Lipopolysaccharide (LPS), a well-conserved cell wall component of Gram positive bacteria, exerts its toxic effects via inducing oxidative and pro-inflammatory responses. Red palm oil (RPO) is a unique natural product with a balanced ratio of saturated and unsaturated fatty acids, with reported antioxidant and anti-inflammatory effects. In this study, we assess the protective effect and mechanistic action of RPO using a lipopolysaccharide (LPS)-induced hepatic injury model.

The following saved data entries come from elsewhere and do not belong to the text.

(* ===== verification/RecoveryFinalizer.v ===== *)
(** * Writing down what an interrupted mutation turned out to mean

    [api/src/containers/recovery-finalizer.ts]: the half of container recovery
    that touches the database.  A row lock taken with [FOR UPDATE] is the read
    that precedes the write here: the model runs one transaction at a time,
    which is what the lock makes of two that meet on one row. *)

From Stdlib Require Import Ascii String NArith ZArith.
From stdpp Require Import gmap strings list pretty.
From S2P Require Import Prelude Schema Store Registry Effects Logic Recovery.

Record RecoveryContext := {
  ctx_containerId : string;
  ctx_containerName : string;
  ctx_hostId : string;
  ctx_operation : RecoveryOperation;
  ctx_actionId : option string;
  ctx_observedDockerIds : option (list string)
}.

Record Outcome := {
  outcome_action : string;
  outcome_result : AuditResult;
  outcome_reasonCode : option string
}.

Definition open_action (id : string) (a : Action) : bool :=
  bool_decide (action_id a = id) && mem (action_status a) [Action_queued; Action_running].

Definition pending_config (id : string) (c : DesiredConfig) : bool :=
  bool_decide (config_id c = id) && bool_decide (config_state c = "pending").

Definition claim (context : RecoveryContext) (desiredConfigId : option string) : M bool :=
  if truthy (ctx_actionId context) then
    claimed ← select (open_action (ctx_actionId context ?? ""));
    mret (bool_decide (0 < length claimed))
  else if negb (truthy desiredConfigId) then mret false
  else
    claimed ← select (λ c, pending_config (desiredConfigId ?? "") c &&
                           bool_decide (config_actionId c = None));
    mret (bool_decide (0 < length claimed)).

(** A column set to [undefined] is left as it is. *)
Definition finish (status : ActionStatus) (errorCode : option string) (at_ : time) (a : Action) :
    Action :=
  match errorCode with
  | Some code =>
      a <| action_status := status |> <| action_completedAt := Some at_ |>
        <| action_errorCode := Some code |>
  | None => a <| action_status := status |> <| action_completedAt := Some at_ |>
  end.

Definition finishAction (context : RecoveryContext) (status : ActionStatus)
    (errorCode : option string) : M unit :=
  if negb (truthy (ctx_actionId context)) then mret tt
  else
    at_ ← now;
    update_id (R := Action) (ctx_actionId context ?? "") (finish status errorCode at_);;
    mret tt.

Definition promote (context : RecoveryContext) (desiredConfigId : string) : M (option Outcome) :=
  claimed ← claim context (Some desiredConfigId);
  if negb claimed then mret None
  else
    delete_from (λ c : DesiredConfig,
      bool_decide (config_containerId c = ctx_containerId context) &&
      bool_decide (config_state c = "current"));;
    promoted ← update (pending_config desiredConfigId)
      (λ c, c <| config_state := "current" |> <| config_actionId := None |>);
    if bool_decide (promoted = []) then throw StaleRecovery
    else
      finishAction context Action_succeeded None;;
      mret (Some {| outcome_action := "container.recovery.promoted";
                    outcome_result := Audit_success; outcome_reasonCode := None |}).

Definition discard (context : RecoveryContext) (desiredConfigId : string) : M (option Outcome) :=
  claimed ← claim context (Some desiredConfigId);
  if negb claimed then mret None
  else if bool_decide (ctx_operation context = create) then
    released ← delete_from (λ r : Container,
      bool_decide (container_id r = ctx_containerId context) &&
      bool_decide (container_dockerId r = None));
    match head released with
    | None => mret None
    | Some _ =>
        finishAction context Action_failed (Some "CONTAINER_CREATE_FAILED");;
        mret (Some {| outcome_action := "container.recovery.discarded";
                      outcome_result := Audit_failure; outcome_reasonCode := None |})
    end
  else
    discarded ← delete_from (pending_config desiredConfigId);
    if bool_decide (discarded = []) then mret None
    else
      finishAction context Action_failed (Some "REPLACEMENT_FAILED");;
      mret (Some {| outcome_action := "container.recovery.discarded";
                    outcome_result := Audit_failure; outcome_reasonCode := None |}).

Definition finalizeRemove (context : RecoveryContext) : M (option Outcome) :=
  claimed ← claim context None;
  if negb claimed then mret None
  else
    delete_from (λ r : Container, bool_decide (container_id r = ctx_containerId context));;
    finishAction context Action_succeeded None;;
    mret (Some {| outcome_action := "container.recovery.removed";
                  outcome_result := Audit_success; outcome_reasonCode := None |}).

Definition failOperation (context : RecoveryContext) : M (option Outcome) :=
  claimed ← claim context None;
  if negb claimed then mret None
  else
    finishAction context Action_failed (Some "CONTAINER_REMOVE_FAILED");;
    mret (Some {| outcome_action := "container.recovery.failed";
                  outcome_result := Audit_failure; outcome_reasonCode := None |}).

Definition record_conflict (context : RecoveryContext) : M (option Outcome) :=
  claimed ← claim context None;
  if negb claimed then mret None
  else
    at_ ← now;
    update_id (R := Container) (ctx_containerId context)
      (λ r, r <| container_identityConflict := Some
        {| conflict_dockerIds := ctx_observedDockerIds context ?? [];
           conflict_observedAt := at_ |} |>);;
    finishAction context Action_failed (Some "CONTAINER_IDENTITY_CONFLICT");;
    mret (Some {| outcome_action := "container.recovery.conflicted";
                  outcome_result := Audit_failure;
                  outcome_reasonCode := Some "CONTAINER_IDENTITY_CONFLICT" |}).

Definition needsAttention (context : RecoveryContext) : M (option Outcome) :=
  claimed ← claim context None;
  if negb claimed then mret None
  else
    finishAction context Action_failed (Some "CONTAINER_STATE_UNRESOLVED");;
    mret (Some {| outcome_action := "container.recovery.needs_attention";
                  outcome_result := Audit_failure;
                  outcome_reasonCode := Some "CONTAINER_STATE_UNRESOLVED" |}).

Definition apply_decision (context : RecoveryContext) (decision : RecoveryDecision) :
    M (option Outcome) :=
  match decision with
  | promote_pending id => promote context id
  | discard_pending id => discard context id
  | finalize_remove => finalizeRemove context
  | fail_operation _ => failOperation context
  | identity_conflict _ => record_conflict context
  | needs_attention _ => needsAttention context
  | no_action _ => mret None
  end.

Definition finalize (context : RecoveryContext) (decision : RecoveryDecision) : M bool :=
  match decision with
  | no_action _ => mret false
  | _ =>
      outcome ← try_catch (transaction (apply_decision context decision))
        (λ error, if bool_decide (error = StaleRecovery) then mret None else throw error);
      match outcome with
      | None => mret false
      | Some outcome =>
          audit_record {|
            entry_action := outcome_action outcome;
            entry_result := outcome_result outcome;
            entry_actorUserId := None;
            entry_actorLabel := "container-recovery";
            entry_targetType := Some "container";
            entry_targetId := Some (ctx_containerId context);
            entry_targetLabel := Some (ctx_containerName context);
            entry_reasonCode :=
              match ctx_actionId context with
              | Some a => Some a
              | None => outcome_reasonCode outcome
              end;
            entry_sourceIp := None;
            entry_userAgent := None |};;
          mret true
      end
  end.

(** ** Lemmas *)

Lemma claim_reads context o : reads (claim context o).
Proof. unfold claim. reads. Qed.

Lemma apply_decision_steady context decision : steady (apply_decision context decision).
Proof.
  destruct decision; simpl; unfold promote, discard, finalizeRemove, failOperation,
    record_conflict, needsAttention, finishAction, claim; steady.
Qed.

(** Everything but the audit trail. *)
Definition unaudited (d : DB) : DB := d <| auditEntries := ∅ |>.

Lemma audit_record_unaudited entry : framed (on_db (unchanged unaudited)) (audit_record entry).
Proof. unfold audit_record. frame. Qed.

Lemma audit_record_actions entry : framed (on_db (unchanged actions)) (audit_record entry).
Proof. unfold audit_record. frame. Qed.

(** The transaction part of [finalize], and what it leaves. *)
Definition settle_decision (context : RecoveryContext) (decision : RecoveryDecision) :
    M (option Outcome) :=
  try_catch (transaction (apply_decision context decision))
    (λ error, if bool_decide (error = StaleRecovery) then mret None else throw error).

Lemma settle_decision_cases context decision w r w' :
  settle_decision context decision w = (r, w') →
  w_db w' = w_db w ∧ (∀ o, r ≠ inr (Some o)) ∨
  ∃ o w1, r = inr o ∧ apply_decision context decision w = (inr o, w1) ∧ w_db w' = w_db w1.
Proof.
  unfold settle_decision, try_catch.
  destruct (transaction _ w) as [[e|o] w1] eqn:E.
  - apply transaction_inl in E as E'. unfold mret, M_ret, throw.
    case_bool_decide; intros; simplify_eq/=; left; (split; [done|by intros]).
  - intros; simplify_eq. apply transaction_inr in E as (w2 & E & [fs ->]).
    right. eauto 10.
Qed.

(** Whether the mutation is still there to be claimed. *)
Definition claimable (context : RecoveryContext) (o : option string) (d : DB) : bool :=
  if truthy (ctx_actionId context) then
    bool_decide (0 < length (select_where (open_action (ctx_actionId context ?? "")) d))
  else if negb (truthy o) then false
  else
    bool_decide (0 < length (select_where (λ c, pending_config (o ?? "") c &&
                               bool_decide (config_actionId c = None)) d)).

Lemma claim_inr context o b w w' :
  claim context o w = (inr b, w') → b = claimable context o (w_db w) ∧ only_faults w w'.
Proof.
  intros E. pose proof (claim_reads context o w) as H. rewrite E in H. split; [|done].
  revert E. unfold claim, claimable. destruct (truthy _); simpl; [intros E; by unbind|].
  destruct (truthy o); simpl; intros E; by unbind.
Qed.

(** What closing the action does to the database. *)
Definition finished (context : RecoveryContext) (status : ActionStatus)
    (code : option string) (at_ : time) (d : DB) : DB :=
  if truthy (ctx_actionId context)
  then d <| actions := change_rows (λ a, bool_decide (action_id a = ctx_actionId context ?? ""))
              (finish status code at_) (actions d) |>
  else d.

Lemma finished_configs context status code t d :
  containerDesiredConfigs (finished context status code t d) = containerDesiredConfigs d.
Proof. unfold finished. by destruct (truthy _). Qed.

Lemma finished_containers context status code t d :
  containers (finished context status code t d) = containers d.
Proof. unfold finished. by destruct (truthy _). Qed.
Definition offline (stored : option json) (observedAt : option time) : M DetailView :=
  match stored with
  | None => conflict "CONTAINER_DETAIL_UNAVAILABLE"
  | Some d => mret {| view_detail := d; view_observedAt := observedAt; view_stale := true |}
  end.

(** [payload?.container] *)
Definition container_of (p : Payload) : json :=
  match p with Payload_container v => v | _ => JNull end.

(** Ask the host, and keep what it says. *)
Definition inspect (containerId agentId : string) (row : Container) :
    M (option (json * option time)) :=
  payload ← request agentId "container.inspect"
    (JObject [("containerId", JString (container_dockerId row ?? ""))]);
  match normaliseContainerDetail (container_of payload) with
  | None => mret None
  | Some d =>
      observedAt ← now;
      update_id (R := Container) containerId (λ r, r
        <| container_detail := Some (detail_json d) |>
        <| container_detailObservedAt := Some observedAt |>
        <| container_state :=
             if bool_decide (detail_state d = "") then container_state row else detail_state d |>
        <| container_health :=
             if bool_decide (detail_health d = "") then container_health row else detail_health d |>
        <| container_restartCount := detail_restartCount d |>);;
      mret (Some (detail_json d, Some observedAt))
  end.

Male Wistar rats were assigned into four groups (10 animals/group): normal control (NC), RPO, LPS and RPO + LPS. Animals in the RPO and RPO + LPS groups were administered RPO (200 μL/day) for 28 days. On the 27th day of experiment, animals in LPS and RPO + LPS groups were injected with LPS (0.5 mg/kg body weight). Animals were sacrificed 24 h later, and blood and liver tissues harvested for biochemical and molecular analysis. RPO resolved hepatic histological dysfunction induced by LPS, and lowered alanine aminotransferase, aspartate aminotransferase, alkaline phosphatase and γ-glutamyl transferase activities in the serum. Hepatic malondialdehyde and conjugated dienes, as well as pro-inflammatory cytokines, including interleukin (IL)-1β, IL-6 and TNFα were significantly diminished (p < 0.05) by RPO pre-treatment. Activity of hepatic antioxidant enzymes including superoxide dismutase, glutathione reductase, glutathione peroxidase, as well as glutathione redox status (GSH:GSSG), and markers of antioxidant capacity that decreased as a result of LPS injection were improved by RPO pre-treatment. Mechanistically, RPO up-regulated mRNA expression of redox sensitive transcription factor Nrf2 and its downstream targets GCL and HO-1, while also suppressing the expression of NFκβ and associated inflammatory protein, Iκβ kinase (IκKβ). In conclusion, this study highlights the ameliorating effects of RPO against LPS-induced hepatic injury and revealed the Nrf2/GCL/HO-1 and NFκβ signaling axis as potential contributing mechanisms.